***** DATASET RECORDS

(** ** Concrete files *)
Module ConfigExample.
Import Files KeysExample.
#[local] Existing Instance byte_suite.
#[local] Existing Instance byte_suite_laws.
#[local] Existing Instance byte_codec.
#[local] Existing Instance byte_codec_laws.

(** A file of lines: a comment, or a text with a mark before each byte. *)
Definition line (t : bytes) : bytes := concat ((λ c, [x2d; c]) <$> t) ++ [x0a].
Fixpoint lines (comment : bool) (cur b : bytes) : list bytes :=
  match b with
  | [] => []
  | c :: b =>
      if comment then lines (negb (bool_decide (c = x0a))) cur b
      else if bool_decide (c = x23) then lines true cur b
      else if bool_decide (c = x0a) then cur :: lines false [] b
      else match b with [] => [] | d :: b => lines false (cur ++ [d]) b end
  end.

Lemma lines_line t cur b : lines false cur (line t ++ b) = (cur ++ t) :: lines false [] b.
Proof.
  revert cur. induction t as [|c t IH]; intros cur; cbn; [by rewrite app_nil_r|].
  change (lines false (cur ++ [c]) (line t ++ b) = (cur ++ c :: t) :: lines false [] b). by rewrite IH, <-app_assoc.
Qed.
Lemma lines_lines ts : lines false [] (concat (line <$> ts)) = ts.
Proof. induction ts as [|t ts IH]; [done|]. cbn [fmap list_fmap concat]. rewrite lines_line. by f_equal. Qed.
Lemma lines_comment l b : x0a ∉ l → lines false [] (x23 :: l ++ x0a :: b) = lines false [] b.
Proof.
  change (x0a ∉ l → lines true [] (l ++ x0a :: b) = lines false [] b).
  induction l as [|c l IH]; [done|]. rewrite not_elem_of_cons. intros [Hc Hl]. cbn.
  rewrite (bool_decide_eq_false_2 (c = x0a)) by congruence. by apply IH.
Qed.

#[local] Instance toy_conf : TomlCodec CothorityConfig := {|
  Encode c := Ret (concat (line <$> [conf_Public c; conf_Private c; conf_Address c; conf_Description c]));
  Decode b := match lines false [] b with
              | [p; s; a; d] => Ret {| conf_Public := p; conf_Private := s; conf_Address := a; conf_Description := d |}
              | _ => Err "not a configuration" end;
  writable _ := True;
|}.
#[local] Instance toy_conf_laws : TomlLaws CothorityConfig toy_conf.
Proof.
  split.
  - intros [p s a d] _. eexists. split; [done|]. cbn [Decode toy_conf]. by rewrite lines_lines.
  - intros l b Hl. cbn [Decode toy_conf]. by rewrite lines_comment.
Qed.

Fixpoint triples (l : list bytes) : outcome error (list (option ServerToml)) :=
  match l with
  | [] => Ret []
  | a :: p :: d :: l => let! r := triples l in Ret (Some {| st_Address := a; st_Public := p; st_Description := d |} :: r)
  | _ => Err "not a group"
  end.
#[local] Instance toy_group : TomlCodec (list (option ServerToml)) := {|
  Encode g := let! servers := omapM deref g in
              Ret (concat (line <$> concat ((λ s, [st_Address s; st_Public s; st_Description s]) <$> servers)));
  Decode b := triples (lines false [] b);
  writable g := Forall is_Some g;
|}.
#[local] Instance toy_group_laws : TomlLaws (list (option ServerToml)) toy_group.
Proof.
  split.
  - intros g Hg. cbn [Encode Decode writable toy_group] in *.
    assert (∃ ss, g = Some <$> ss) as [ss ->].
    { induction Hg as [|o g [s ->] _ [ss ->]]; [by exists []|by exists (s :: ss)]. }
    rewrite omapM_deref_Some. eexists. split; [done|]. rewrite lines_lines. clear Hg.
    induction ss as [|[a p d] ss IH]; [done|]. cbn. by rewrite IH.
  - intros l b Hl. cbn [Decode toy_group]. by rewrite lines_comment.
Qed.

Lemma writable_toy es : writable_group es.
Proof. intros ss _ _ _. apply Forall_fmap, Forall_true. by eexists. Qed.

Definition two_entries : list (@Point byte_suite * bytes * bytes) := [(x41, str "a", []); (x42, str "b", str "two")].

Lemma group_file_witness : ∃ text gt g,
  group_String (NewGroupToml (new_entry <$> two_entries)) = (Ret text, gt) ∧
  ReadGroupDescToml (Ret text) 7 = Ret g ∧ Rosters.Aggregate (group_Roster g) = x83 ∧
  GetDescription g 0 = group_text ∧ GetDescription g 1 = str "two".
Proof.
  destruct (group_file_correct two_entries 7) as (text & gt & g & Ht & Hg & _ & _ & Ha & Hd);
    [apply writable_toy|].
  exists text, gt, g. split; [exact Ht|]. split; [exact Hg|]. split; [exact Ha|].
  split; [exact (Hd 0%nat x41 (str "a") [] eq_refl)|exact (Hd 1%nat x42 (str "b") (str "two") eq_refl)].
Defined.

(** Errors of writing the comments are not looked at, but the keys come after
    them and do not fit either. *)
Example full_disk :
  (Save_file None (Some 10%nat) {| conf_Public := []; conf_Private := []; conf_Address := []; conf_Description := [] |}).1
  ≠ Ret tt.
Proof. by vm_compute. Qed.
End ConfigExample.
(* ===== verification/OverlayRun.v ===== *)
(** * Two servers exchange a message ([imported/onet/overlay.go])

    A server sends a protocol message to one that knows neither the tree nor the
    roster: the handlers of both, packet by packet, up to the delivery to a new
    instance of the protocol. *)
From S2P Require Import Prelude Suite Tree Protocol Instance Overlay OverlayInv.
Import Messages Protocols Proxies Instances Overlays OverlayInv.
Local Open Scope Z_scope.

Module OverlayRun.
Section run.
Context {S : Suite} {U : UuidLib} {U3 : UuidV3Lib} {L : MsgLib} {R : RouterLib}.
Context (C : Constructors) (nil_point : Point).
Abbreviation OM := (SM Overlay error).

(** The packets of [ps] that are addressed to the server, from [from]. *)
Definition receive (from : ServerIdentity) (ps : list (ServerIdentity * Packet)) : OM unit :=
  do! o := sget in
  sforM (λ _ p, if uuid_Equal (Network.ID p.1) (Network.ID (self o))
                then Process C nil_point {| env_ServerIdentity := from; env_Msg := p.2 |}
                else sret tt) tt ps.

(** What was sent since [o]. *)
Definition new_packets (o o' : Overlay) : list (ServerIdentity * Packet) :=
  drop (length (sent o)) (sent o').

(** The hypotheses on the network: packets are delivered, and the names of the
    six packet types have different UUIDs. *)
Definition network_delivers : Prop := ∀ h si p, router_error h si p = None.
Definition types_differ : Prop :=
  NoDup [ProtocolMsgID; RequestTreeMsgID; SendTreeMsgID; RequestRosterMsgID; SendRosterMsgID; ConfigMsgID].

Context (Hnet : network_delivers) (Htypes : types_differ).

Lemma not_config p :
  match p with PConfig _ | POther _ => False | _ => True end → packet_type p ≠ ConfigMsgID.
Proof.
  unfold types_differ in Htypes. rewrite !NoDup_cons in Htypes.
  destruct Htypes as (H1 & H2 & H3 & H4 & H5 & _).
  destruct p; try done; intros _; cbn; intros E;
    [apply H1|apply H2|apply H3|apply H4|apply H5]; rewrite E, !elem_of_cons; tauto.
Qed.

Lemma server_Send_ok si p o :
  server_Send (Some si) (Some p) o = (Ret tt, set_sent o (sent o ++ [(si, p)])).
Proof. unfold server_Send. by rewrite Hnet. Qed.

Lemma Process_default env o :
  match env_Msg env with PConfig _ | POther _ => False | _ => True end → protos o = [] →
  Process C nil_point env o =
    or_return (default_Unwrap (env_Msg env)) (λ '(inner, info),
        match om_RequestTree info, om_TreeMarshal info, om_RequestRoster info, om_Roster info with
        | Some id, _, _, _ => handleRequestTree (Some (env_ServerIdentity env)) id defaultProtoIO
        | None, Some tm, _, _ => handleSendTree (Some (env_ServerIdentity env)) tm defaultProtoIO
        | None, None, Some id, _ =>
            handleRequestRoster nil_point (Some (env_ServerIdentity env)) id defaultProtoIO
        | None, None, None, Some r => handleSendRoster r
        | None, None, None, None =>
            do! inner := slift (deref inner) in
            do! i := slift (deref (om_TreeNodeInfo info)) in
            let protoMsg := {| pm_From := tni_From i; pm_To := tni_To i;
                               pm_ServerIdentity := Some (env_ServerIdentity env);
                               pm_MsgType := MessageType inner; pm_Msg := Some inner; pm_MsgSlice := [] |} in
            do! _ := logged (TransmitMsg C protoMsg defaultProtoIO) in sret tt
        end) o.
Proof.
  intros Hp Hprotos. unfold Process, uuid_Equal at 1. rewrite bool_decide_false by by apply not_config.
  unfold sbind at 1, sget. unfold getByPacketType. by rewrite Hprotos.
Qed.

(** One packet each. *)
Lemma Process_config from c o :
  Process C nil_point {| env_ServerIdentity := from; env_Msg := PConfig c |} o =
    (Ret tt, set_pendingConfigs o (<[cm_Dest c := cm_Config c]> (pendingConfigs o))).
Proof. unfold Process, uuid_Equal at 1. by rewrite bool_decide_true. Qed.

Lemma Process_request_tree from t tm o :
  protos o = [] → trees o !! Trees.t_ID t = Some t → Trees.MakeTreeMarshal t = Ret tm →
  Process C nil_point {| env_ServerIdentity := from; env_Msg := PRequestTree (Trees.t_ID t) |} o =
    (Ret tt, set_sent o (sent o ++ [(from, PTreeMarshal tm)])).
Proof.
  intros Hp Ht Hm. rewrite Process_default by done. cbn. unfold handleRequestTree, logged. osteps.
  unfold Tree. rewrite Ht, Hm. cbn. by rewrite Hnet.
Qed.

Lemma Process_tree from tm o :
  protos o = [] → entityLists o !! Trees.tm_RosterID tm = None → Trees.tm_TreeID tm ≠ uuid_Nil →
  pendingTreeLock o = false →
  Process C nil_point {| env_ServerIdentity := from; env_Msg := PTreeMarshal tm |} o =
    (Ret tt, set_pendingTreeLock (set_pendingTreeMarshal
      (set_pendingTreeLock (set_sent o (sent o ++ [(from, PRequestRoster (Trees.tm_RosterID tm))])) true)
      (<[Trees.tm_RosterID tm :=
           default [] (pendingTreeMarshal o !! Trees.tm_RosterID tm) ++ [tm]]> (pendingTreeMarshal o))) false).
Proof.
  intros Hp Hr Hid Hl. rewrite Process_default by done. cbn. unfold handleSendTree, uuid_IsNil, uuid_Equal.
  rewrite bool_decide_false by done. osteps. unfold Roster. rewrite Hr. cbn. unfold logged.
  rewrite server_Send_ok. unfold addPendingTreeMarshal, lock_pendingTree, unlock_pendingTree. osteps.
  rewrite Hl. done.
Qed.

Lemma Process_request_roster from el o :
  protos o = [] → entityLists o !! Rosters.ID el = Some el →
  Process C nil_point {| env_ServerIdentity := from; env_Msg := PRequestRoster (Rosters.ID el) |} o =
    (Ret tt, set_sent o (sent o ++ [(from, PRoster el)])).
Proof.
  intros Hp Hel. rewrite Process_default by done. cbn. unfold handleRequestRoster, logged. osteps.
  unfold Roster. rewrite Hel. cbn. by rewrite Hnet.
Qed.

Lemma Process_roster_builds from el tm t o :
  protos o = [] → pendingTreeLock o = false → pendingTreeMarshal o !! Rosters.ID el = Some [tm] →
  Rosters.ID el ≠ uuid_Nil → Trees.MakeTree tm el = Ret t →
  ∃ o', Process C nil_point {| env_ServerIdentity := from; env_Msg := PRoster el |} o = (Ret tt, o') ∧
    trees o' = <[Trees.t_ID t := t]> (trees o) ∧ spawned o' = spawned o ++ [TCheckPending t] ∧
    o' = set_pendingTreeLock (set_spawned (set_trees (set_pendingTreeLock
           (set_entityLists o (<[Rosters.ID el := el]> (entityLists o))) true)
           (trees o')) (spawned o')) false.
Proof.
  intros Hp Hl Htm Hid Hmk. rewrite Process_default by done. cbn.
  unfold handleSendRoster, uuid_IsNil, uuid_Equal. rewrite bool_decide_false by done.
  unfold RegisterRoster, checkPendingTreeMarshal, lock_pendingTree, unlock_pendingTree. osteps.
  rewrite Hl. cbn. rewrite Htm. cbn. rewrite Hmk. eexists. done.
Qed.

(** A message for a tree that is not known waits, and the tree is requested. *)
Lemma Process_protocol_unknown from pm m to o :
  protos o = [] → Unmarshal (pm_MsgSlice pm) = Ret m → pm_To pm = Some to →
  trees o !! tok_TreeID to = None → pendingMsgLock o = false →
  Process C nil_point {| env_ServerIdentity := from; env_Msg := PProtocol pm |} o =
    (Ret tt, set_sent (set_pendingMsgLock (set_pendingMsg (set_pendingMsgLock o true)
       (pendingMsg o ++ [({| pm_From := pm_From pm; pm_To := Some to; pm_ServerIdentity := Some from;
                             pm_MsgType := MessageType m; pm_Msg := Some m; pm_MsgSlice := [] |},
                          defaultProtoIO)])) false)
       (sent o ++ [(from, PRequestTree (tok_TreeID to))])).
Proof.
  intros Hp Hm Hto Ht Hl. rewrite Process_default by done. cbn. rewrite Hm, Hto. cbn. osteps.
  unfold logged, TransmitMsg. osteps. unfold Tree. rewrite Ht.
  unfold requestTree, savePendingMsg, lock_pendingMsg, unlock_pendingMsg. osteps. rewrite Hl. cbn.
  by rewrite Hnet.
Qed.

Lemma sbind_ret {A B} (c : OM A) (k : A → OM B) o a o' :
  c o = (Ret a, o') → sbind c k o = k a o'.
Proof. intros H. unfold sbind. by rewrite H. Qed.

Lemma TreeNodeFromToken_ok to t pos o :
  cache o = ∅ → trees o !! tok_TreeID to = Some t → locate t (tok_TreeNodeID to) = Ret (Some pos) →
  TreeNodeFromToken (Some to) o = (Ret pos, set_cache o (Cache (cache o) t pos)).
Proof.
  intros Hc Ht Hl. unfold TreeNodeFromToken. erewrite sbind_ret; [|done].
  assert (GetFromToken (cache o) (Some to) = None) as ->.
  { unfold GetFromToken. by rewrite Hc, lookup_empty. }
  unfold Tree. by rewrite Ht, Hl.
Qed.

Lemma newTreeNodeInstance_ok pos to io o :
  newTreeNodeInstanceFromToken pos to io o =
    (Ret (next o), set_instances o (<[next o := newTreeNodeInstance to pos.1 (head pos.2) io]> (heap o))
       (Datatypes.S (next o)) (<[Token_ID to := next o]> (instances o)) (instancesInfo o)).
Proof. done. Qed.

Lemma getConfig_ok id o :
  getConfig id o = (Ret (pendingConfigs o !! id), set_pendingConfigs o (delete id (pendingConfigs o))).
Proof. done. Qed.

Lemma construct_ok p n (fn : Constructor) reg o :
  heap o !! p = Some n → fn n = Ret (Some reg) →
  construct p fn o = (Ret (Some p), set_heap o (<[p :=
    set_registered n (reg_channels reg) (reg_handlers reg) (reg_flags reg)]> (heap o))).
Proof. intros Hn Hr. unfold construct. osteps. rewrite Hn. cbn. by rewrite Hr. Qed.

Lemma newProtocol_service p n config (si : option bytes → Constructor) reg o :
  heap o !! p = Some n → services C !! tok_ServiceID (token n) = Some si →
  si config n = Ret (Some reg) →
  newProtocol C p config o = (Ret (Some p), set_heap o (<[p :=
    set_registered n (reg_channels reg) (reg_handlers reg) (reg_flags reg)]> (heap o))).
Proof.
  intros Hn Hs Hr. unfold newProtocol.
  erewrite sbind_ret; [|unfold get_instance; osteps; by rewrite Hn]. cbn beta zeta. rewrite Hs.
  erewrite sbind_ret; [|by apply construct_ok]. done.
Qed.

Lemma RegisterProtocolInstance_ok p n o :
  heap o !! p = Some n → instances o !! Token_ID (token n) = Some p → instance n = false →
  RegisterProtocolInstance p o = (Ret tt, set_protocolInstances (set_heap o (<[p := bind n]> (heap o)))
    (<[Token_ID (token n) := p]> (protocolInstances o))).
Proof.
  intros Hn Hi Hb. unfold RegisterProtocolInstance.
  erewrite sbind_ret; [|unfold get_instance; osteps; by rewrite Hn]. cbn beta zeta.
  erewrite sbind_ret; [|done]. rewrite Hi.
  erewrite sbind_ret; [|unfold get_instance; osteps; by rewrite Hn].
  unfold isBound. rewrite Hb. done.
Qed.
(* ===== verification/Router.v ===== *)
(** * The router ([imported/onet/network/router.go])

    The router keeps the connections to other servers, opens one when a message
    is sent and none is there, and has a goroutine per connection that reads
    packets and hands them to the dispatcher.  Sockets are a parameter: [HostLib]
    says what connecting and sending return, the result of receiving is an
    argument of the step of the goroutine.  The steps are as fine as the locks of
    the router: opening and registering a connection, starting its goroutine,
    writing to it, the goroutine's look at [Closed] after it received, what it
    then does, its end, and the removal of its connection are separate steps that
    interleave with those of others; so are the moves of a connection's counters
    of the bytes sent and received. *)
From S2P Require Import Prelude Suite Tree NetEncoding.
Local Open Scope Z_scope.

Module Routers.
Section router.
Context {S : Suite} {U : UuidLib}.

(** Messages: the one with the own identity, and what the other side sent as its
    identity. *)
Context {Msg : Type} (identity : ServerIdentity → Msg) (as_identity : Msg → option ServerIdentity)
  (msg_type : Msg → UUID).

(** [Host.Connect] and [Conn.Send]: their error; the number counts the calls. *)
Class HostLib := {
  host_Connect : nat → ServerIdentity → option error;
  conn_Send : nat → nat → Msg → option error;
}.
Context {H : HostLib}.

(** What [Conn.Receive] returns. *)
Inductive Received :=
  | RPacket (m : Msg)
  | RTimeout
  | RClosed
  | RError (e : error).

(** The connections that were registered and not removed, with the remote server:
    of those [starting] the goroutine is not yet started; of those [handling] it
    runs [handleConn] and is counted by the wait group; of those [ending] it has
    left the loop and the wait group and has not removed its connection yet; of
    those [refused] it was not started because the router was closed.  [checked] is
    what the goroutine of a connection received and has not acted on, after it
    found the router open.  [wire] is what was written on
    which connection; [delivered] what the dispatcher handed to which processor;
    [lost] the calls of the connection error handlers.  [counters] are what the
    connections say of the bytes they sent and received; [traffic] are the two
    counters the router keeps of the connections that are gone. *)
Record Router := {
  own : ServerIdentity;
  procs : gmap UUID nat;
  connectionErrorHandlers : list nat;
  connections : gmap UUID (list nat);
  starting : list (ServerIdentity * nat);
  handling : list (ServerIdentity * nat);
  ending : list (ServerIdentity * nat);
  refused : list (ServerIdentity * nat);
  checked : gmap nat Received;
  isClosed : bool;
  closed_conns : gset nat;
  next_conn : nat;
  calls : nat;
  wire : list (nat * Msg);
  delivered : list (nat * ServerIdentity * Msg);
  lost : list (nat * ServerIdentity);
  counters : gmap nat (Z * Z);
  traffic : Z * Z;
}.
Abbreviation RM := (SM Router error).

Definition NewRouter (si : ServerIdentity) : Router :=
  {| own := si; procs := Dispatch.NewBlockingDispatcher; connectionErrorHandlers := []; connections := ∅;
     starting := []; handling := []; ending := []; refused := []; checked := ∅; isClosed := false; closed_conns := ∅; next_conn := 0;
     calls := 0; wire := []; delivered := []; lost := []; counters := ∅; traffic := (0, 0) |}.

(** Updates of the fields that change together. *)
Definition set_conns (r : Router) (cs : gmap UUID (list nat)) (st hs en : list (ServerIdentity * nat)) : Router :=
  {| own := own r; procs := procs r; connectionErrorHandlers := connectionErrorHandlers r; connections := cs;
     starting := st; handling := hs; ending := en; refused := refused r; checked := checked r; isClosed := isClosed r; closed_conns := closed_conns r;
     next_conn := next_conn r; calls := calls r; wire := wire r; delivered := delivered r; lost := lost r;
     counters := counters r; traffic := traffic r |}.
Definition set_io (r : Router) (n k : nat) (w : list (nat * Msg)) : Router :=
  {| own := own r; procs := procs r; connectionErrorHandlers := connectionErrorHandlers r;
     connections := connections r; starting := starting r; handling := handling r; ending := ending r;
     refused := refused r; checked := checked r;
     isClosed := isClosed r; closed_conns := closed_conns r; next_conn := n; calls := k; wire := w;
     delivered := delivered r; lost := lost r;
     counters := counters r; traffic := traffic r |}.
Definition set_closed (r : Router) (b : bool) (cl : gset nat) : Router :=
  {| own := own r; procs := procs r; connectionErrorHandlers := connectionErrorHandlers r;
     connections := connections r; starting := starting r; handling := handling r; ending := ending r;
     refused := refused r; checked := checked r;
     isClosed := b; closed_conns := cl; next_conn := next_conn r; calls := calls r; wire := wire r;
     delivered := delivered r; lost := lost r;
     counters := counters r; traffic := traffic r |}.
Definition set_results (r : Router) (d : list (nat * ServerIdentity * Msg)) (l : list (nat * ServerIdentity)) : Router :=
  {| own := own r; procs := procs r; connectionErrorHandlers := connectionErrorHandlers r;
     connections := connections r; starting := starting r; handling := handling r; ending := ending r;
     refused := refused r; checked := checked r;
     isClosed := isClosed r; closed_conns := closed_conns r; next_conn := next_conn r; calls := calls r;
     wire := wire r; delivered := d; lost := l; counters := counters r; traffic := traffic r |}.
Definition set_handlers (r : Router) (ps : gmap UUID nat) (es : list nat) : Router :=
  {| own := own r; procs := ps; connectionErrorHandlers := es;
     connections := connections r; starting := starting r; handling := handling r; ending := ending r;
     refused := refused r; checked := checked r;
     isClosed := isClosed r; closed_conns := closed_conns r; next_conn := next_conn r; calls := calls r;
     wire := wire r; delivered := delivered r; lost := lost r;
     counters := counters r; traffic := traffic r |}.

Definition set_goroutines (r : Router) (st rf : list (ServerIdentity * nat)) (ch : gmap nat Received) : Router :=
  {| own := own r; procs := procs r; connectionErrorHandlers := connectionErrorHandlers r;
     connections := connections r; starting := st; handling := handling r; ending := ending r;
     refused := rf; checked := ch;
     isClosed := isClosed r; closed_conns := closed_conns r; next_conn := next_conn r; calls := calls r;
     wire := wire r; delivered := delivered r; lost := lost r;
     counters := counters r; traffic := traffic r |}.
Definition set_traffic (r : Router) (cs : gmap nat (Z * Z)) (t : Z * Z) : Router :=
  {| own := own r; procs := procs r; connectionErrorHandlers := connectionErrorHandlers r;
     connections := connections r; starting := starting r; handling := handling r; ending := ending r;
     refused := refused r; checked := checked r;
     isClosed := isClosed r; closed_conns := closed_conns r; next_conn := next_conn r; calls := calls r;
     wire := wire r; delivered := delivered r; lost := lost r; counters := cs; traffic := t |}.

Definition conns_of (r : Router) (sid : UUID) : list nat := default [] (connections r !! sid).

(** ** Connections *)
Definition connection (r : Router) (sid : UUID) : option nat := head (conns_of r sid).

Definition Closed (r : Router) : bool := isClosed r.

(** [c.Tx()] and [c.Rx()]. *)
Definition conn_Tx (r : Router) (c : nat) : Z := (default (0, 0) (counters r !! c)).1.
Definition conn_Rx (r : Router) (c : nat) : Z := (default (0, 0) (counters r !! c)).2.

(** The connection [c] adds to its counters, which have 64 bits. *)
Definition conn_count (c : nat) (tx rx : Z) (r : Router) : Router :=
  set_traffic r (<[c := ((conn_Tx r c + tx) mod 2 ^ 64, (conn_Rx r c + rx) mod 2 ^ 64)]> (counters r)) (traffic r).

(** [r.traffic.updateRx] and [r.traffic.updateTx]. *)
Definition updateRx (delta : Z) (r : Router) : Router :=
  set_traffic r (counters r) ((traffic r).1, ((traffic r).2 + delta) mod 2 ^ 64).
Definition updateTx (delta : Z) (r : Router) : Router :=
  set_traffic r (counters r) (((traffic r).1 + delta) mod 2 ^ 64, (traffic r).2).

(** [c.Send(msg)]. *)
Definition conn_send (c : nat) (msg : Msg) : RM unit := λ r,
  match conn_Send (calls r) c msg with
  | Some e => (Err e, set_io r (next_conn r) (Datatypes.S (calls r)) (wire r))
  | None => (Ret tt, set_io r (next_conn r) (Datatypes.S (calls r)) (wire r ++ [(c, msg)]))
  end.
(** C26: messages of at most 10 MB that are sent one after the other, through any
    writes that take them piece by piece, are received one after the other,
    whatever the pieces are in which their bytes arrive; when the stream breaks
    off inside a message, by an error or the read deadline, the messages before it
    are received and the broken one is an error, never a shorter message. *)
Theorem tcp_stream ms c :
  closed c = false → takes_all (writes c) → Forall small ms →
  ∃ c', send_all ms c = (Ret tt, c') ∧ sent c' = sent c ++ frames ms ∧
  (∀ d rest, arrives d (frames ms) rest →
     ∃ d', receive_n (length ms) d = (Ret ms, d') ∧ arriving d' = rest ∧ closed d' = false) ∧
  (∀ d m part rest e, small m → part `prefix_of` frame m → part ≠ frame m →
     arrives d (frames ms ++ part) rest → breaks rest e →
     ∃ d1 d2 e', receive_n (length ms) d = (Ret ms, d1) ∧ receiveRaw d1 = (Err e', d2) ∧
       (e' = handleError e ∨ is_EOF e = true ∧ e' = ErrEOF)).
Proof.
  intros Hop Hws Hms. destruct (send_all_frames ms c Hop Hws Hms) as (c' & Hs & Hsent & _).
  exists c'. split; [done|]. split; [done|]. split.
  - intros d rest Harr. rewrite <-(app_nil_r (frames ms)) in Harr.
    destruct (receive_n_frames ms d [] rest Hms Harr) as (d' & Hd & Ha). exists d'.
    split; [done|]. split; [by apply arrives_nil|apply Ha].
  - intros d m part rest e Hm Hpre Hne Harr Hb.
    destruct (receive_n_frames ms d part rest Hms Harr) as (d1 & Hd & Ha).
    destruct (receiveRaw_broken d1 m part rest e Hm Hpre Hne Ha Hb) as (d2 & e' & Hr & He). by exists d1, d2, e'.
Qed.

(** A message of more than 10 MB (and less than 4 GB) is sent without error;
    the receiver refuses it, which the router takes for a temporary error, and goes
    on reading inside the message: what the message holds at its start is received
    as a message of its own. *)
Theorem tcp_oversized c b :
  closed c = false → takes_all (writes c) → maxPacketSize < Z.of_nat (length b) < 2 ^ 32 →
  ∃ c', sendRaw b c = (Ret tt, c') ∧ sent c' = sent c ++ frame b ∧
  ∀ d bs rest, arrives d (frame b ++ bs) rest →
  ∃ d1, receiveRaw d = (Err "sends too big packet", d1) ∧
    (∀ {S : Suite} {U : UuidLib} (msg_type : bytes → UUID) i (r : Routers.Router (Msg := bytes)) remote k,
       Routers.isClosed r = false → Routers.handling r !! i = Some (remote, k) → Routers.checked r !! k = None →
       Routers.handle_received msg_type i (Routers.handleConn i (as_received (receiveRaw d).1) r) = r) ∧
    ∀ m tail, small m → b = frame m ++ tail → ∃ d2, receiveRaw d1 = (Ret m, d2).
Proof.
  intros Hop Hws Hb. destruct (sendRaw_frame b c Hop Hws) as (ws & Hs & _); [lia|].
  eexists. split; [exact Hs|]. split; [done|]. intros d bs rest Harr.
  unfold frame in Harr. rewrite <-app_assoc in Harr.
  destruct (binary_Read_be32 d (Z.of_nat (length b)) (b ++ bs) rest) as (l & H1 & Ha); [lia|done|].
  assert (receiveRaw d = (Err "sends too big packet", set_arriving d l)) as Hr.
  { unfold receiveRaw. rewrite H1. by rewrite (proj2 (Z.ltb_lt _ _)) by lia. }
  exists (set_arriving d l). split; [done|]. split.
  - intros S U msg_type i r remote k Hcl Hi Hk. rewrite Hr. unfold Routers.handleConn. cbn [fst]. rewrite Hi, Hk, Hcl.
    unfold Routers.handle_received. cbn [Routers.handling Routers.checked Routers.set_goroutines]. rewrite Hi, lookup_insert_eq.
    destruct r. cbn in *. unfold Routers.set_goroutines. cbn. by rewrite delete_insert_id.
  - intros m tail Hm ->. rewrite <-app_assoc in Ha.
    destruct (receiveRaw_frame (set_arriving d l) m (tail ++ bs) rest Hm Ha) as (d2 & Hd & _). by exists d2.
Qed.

**********

### [PROBLEM DESCRIPTION]
Which lines of the data include the string "Require"? Copy each of them.

### [FINISHED TASK]
From S2P Require Import Prelude Suite Tree Protocol Instance Overlay OverlayInv.
From S2P Require Import Prelude Suite Tree NetEncoding.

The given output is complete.